Atom exhaustion is a denial-of-service vulnerability. Atoms are not garbage collected and are stored in a global atom table, and once it fills up, the VM crashes. Creating atoms from non-finite values, especially user-supplied input, is therefore a latent DoS waiting to happen. 原子耗尽是一种拒绝服务（DoS）漏洞。原子不会被垃圾回收，而是存储在全局原子表中，一旦表被填满，虚拟机（VM）就会崩溃。因此，从非有限值（尤其是用户提供的输入）创建原子，是一种潜在的、随时可能触发的 DoS 风险。

This is not limited to obvious calls such as binary_to_atom/1, list_to_atom/1, String.to_atom/1, or List.to_atom/1. Some dangerous patterns are less obvious: 这不仅限于像 binary_to_atom/1、list_to_atom/1、String.to_atom/1 或 List.to_atom/1 这样明显的调用。一些危险的模式往往不那么显眼：

% Erlang: dynamic atom creation through interpolation
list_to_atom("field_" ++ UserInput)

# Elixir: decoding JSON with atom keys
Jason.decode(json, keys: :atoms)

# Elixir: dynamic atom creation through interpolation
:"field_#{user_input}"

What makes this class of vulnerability persistent is not carelessness. It often appears in code where the input was assumed to be controlled or finite. URI schemes are a good example: it may feel like there are only a few schemes to handle, but if the value comes from external input, the set is no longer guaranteed to be finite. 导致这类漏洞持续存在的原因并非粗心大意。它通常出现在开发者认为输入是受控或有限的代码中。URI 方案就是一个很好的例子：人们可能觉得只有几种方案需要处理，但如果该值来自外部输入，那么其集合就不再保证是有限的了。

Creating atoms from input is unsafe unless the set of possible values is finite, known, and enforced. The safest approach is to avoid creating new atoms at runtime entirely. Prefer explicit lookup tables when the accepted values are known: 除非可能值的集合是有限的、已知的且受到强制约束，否则从输入创建原子是不安全的。最安全的方法是完全避免在运行时创建新原子。当可接受的值已知时，优先使用显式的查找表：

% Erlang
case Scheme of
    <<"http">> -> http;
    <<"https">> -> https;
    _ -> error
end

When a lookup table is not practical, use the safer existing-atom variants, which will raise an error instead of creating a new atom: 当查找表不切实际时，请使用更安全的“现有原子”变体，它们会抛出错误而不是创建新原子：

% Erlang
binary_to_existing_atom(Value)
list_to_existing_atom(Value)

# Elixir
String.to_existing_atom(value)
List.to_existing_atom(value)

Linters can help catch these patterns before they become vulnerabilities. For Elixir projects, consider enabling Credo’s Credo.Check.Warning.UnsafeToAtom, which flags unsafe calls to String.to_atom/1, List.to_atom/1, Module.concat/1,2, and Jason.decode/2 with keys: :atoms. The check is disabled by default. 代码检查工具（Linters）可以在这些模式演变成漏洞之前将其捕获。对于 Elixir 项目，请考虑启用 Credo 的 Credo.Check.Warning.UnsafeToAtom，它会标记对 String.to_atom/1、List.to_atom/1、Module.concat/1,2 以及带有 keys: :atoms 的 Jason.decode/2 的不安全调用。该检查默认是禁用的。

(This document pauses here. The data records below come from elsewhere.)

Lemma checksum_unique (hrp : str) (data c : list Z) :
  length c = 6%nat -> Forall is_symbol c ->
  bech32_verify_checksum hrp (data ++ c) = true ->
  c = bech32_create_checksum hrp data.
Proof.
  intros Hl F V. apply verify_residue in V.
  unfold bech32_polymod in V. rewrite app_assoc, fold_left_app in V.
  set (s := fold_left polymod_step (bech32_hrp_expand hrp ++ data) 1) in *.
  rewrite <- (lxor_lists_zeros c Hl) in V. rewrite <- (Z.lxor_0_r s) in V.
  rewrite polymod_fold_lxor in V by (now rewrite Hl).
  assert (E : fold_left polymod_step c 0
              = Z.lxor (fold_left polymod_step [0; 0; 0; 0; 0; 0] s) 1).
  { revert V. generalize (fold_left polymod_step [0; 0; 0; 0; 0; 0] s).
    generalize (fold_left polymod_step c 0). intros y z V.
    rewrite <- V. prove_Zeq_bitwise. }
  rewrite <- (checksum_symbols_unpack c Hl F), E.
  unfold bech32_create_checksum, bech32_polymod. rewrite fold_left_app. reflexivity.
Qed.

End ChecksumUnique.

Lemma charset_char_find (x : char) :
  str_in x CHARSET = true -> charset_char (find CHARSET x) = x.
Proof.
  intros H. unfold charset_char, find.
  rewrite <- (Z.sub_0_r (find_from 0 CHARSET x)). now apply find_from_nth.
Qed.

Lemma len_ge_length {A : Type} (l : list A) (n : nat) :
  Z.of_nat n <= len l -> (n <= length l)%nat.
Proof. unfold len. lia. Qed.

(** An accepted string, rebuilt from what [bech32_decode] returns. *)
Lemma bech32_encode_of_decode (s hrp : str) (data : list Z) :
  bech32_decode s = (Some hrp, Some data) ->
  bech32_encode hrp data = Ret (lower s).
Proof.
  intros D. pose proof (bech32_decode_data_range s hrp data D) as Fd.
  apply bech32_decode_success in D as (V & P & Hh & Hd).
  apply otherwise_valid_parts in V as (_ & _ & L & Cs & Vf).
  set (b := lower s) in *. set (pos := rfind s one) in *.
  set (full := data_part b pos) in *.
  assert (Ff : Forall is_symbol full) by now apply data_part_range.
  assert (Lf : len full = len s - (pos + 1)).
  { unfold full, data_part. rewrite len_map, len_slice_from; unfold b;
      rewrite len_lower; lia. }
  assert (Sp : full = data ++ skipn (length full - 6) full).
  { rewrite Hd. unfold drop_last6. symmetry. apply firstn_skipn. }
  set (c := skipn (length full - 6) full) in *.
  assert (Hc : length c = 6%nat).
  { unfold c. rewrite length_skipn. unfold len in Lf, L. lia. }
  assert (Fc : Forall is_symbol c).
  { rewrite Sp in Ff. now apply Forall_app in Ff. }
  rewrite Sp in Vf. rewrite <- Hh in Vf.
  apply checksum_unique in Vf; trivial.
  rewrite bech32_encode_symbols by assumption. rewrite <- Vf, <- Sp.
  f_equal.
  assert (Mc : map charset_char full = slice_from b (pos + 1)).
  { unfold full, data_part. rewrite map_map. rewrite <- (map_id (slice_from b (pos + 1))) at 2.
    apply map_ext_in. intros x Hx. apply charset_char_find.
    rewrite forallb_forall in Cs. now apply Cs. }
  rewrite Mc, Hh.
  assert (N : nth (Z.to_nat pos) b 0 = one).
  { unfold b, pos. rewrite <- (rfind_lower s). apply rfind_nth. rewrite rfind_lower.
    fold pos. lia. }
  unfold slice_to, slice_from.
  replace (Z.to_nat (pos + 1)) with (S (Z.to_nat pos)) by lia.
  rewrite <- N. symmetry. apply split_at_index.
  unfold b, lower. rewrite length_map. unfold len in L. lia.
Qed.

(** X6: re-encoding what [bech32_decode] returns gives the lowercase form
    of the string that was decoded; the HRP and the data determine the
    string, checksum included. *)
Theorem bech32_encode_inverts_decode (s hrp : str) (data : list Z) :
  bech32_decode s = (Some hrp, Some data) ->
  bech32_encode hrp data = Ret (lower s).
Proof. apply bech32_encode_of_decode. Qed.

Lemma bech32_encode_inverts_decode_witness :
  bech32_encode (str_of "a") [] = Ret (lower (str_of "A12UEL5L")).
Proof.
  apply (bech32_encode_inverts_decode (str_of "A12UEL5L")).
  vm_compute. reflexivity.
Defined.

Lemma bech32_decode_lower (s hrp : str) (data : list Z) :
  bech32_decode s = (Some hrp, Some data) ->
  bech32_decode (lower s) = (Some hrp, Some data).
Proof.
  intros D. pose proof D as D'.
  apply bech32_decode_success in D' as (V & _).
  pose proof (otherwise_valid_parts s V) as (R & _).
  rewrite <- D. apply bech32_decode_same_lower; trivial.
  - apply lower_idem.
  - apply forallb_in_range. unfold lower. apply Forall_map.
    revert R. apply Forall_impl. intros c. apply lower_char_range.
  - rewrite lower_idem. rewrite (proj2 (str_eqb_eq _ _) eq_refl). reflexivity.
Qed.

Lemma decode_same_bech32 (hrp a1 a2 : str) :
  bech32_decode a1 = bech32_decode a2 -> decode hrp a1 = decode hrp a2.
Proof. intros E. unfold decode. now rewrite E. Qed.

(** X7: [encode] inverts [decode]: when [decode(hrp, addr)] returns a
    version and a program, [encode] on them returns the lowercase form of
    [addr]. *)
Theorem encode_inverts_decode (hrp addr : str) (witver : Z) (witprog : list Z) :
  decode hrp addr = Ret (Some witver, Some witprog) ->
  encode hrp witver witprog = Ret (Some (lower addr)).
Proof.
  intros H. pose proof H as H'.
  apply decode_success_inv in H' as (rest & D & C & _).
  apply strict_conversion_inverse in C as (_ & _ & C).
  unfold encode. rewrite C. cbn [bind].
  rewrite (bech32_encode_of_decode addr hrp (witver :: rest) D). cbn [bind].
  rewrite (decode_same_bech32 hrp (lower addr) addr).
  - rewrite H. reflexivity.
  - rewrite D. now apply bech32_decode_lower.
Qed.

Lemma encode_inverts_decode_witness :
  encode (str_of "bc") 0
    [117; 30; 118; 232; 25; 145; 150; 212; 84; 148; 28; 69; 209; 179; 163; 35; 241; 67; 59; 214]
  = Ret (Some (lower (str_of "BC1QW508D6QEJXTDG4Y5R3ZARVARY0C5XW7KV8F3T4"))).
Proof.
  apply (encode_inverts_decode (str_of "bc")
           (str_of "BC1QW508D6QEJXTDG4Y5R3ZARVARY0C5XW7KV8F3T4")).
  vm_compute. reflexivity.
Defined.

(** ** When [encode] returns a string *)

Lemma convertbits_bytes_cases (p : list Z) :
  (~ Forall is_byte p /\ convertbits p 8 5 true = Ret None) \/
  (Forall is_byte p /\
   exists five,
     convertbits p 8 5 true = Ret (Some five) /\ Forall is_symbol five /\
     convertbits five 5 8 false = Ret (Some p)).
Proof.
  destruct (convert_loop_spec 8 5 ltac:(lia) ltac:(lia) p 0 0 [] 0 0
              (conv_inv_init 8 5 ltac:(lia))) as [[L NF]|[F _]].
  - left. rewrite Forall_is_byte. split; [exact NF|].
    rewrite convertbits_unfold by lia. now rewrite L.
  - right. apply Forall_is_byte in F. split; [exact F|].
    destruct (convertbits_roundtrip p F) as (five & q & C1 & F5 & _ & _ & C2).
    now exists five.
Qed.

(** The index that [CHARSET[d]] reads for [d] in -32..31. *)
Definition wrap_index (d : Z) : Z := if d <? 0 then d + 32 else d.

If you maintain an Erlang or Elixir project, search your codebase for atom creation from binaries, strings, JSON keys, URI components, headers, and configuration values. This is one of the easiest vulnerability classes to fix before it becomes a CVE. For more detailed guidance, see the EEF Security Working Group’s guide on preventing atom exhaustion. 如果你维护着 Erlang 或 Elixir 项目，请在代码库中搜索从二进制数据、字符串、JSON 键、URI 组件、头部信息和配置值中创建原子的行为。这是在漏洞演变为 CVE 之前最容易修复的漏洞类别之一。如需更详细的指导，请参阅 EEF 安全工作组关于防止原子耗尽的指南。